▶ **What you have to do**: In the entries below, count the lines that contain the word "WeakCallback" and give only that number.

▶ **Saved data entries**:

↓

Fixpoint tls_run (s : ThreadLocalSingleton) (ops : list local_op) : outcome ThreadLocalSingleton :=
  match ops with
  | [] => mret s
  | Value t :: ops => r ← instance t s; tls_run r.1 ops
  | ThreadEnds t :: ops => s ← tls_destructor t s; tls_run s ops
  end.

(** The two copies of the pointer agree, and are those of [ThreadLocal]. *)
Definition tls_same (s : ThreadLocalSingleton) (l : ThreadLocal) : Prop :=
  t_value_ s = specific l ∧ pkey_ s = specific l ∧ tls_next s = next_object l ∧
  tls_deleted s = deleted l.

(** It behaves as [ThreadLocal] does, and neither of its assertions fails. *)
Lemma tls_refines ops :
  wp (tls_run tls_start ops) (λ s, tls_same s (local_run ops)).
Proof.
  unfold local_run. assert (tls_same tls_start ThreadLocal_new) as H0 by done.
  revert H0. generalize tls_start, ThreadLocal_new.
  induction ops as [|op ops IH]; intros s l Hs; [exact Hs|].
  pose proof Hs as (H1 & H2 & H3 & H4). cbn [tls_run foldl]. destruct op as [t|t].
  - unfold instance, value. rewrite H1, H2. destruct (specific l !! t) as [o|] eqn:E.
    + rewrite mret_bind. by apply IH.
    + rewrite bool_decide_true by done. apply IH. unfold tls_same. cbn. by rewrite ?H1, ?H2, ?H3.
  - unfold tls_destructor, destructor. rewrite H1, H2. destruct (specific l !! t) as [o|] eqn:E.
    + rewrite bool_decide_true by done. apply IH. unfold tls_same. cbn. by rewrite ?H1, ?H2, ?H4.
    + rewrite mret_bind. by apply IH.
Qed.

(** ** WeakCallback *)

(** The object is held by [owners] other pointers and by the calls that locked
    it; [expired] calls found it gone. *)
Record WeakCallback := {
  owners : nat; running_calls : nat; deletions : nat; invoked : nat; expired : nat
}.

Definition use_count (s : WeakCallback) : nat := owners s + running_calls s.

(** The counts after a pointer went away. *)
Definition released (o r inv ex d : nat) : WeakCallback :=
  {| owners := o; running_calls := r;
     deletions := (d + if decide (o + r = 0)%nat then 1 else 0)%nat;
     invoked := inv; expired := ex |}.

Inductive weak_step (s : WeakCallback) : WeakCallback → Prop :=
  | owner_copies :
      (0 < owners s)%nat →
      weak_step s {| owners := S (owners s); running_calls := running_calls s;
                     deletions := deletions s; invoked := invoked s; expired := expired s |}
  | owner_drops o :
      owners s = S o →
      weak_step s (released o (running_calls s) (invoked s) (expired s) (deletions s))
  | callback_locks :
      (0 < use_count s)%nat →
      weak_step s {| owners := owners s; running_calls := S (running_calls s);
                     deletions := deletions s; invoked := S (invoked s); expired := expired s |}
  | callback_expired :
      use_count s = 0%nat →
      weak_step s {| owners := owners s; running_calls := running_calls s;
                     deletions := deletions s; invoked := invoked s; expired := S (expired s) |}
  | callback_returns r :
      running_calls s = S r →
      weak_step s (released (owners s) r (invoked s) (expired s) (deletions s)).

↑

▶ **Task output**: 5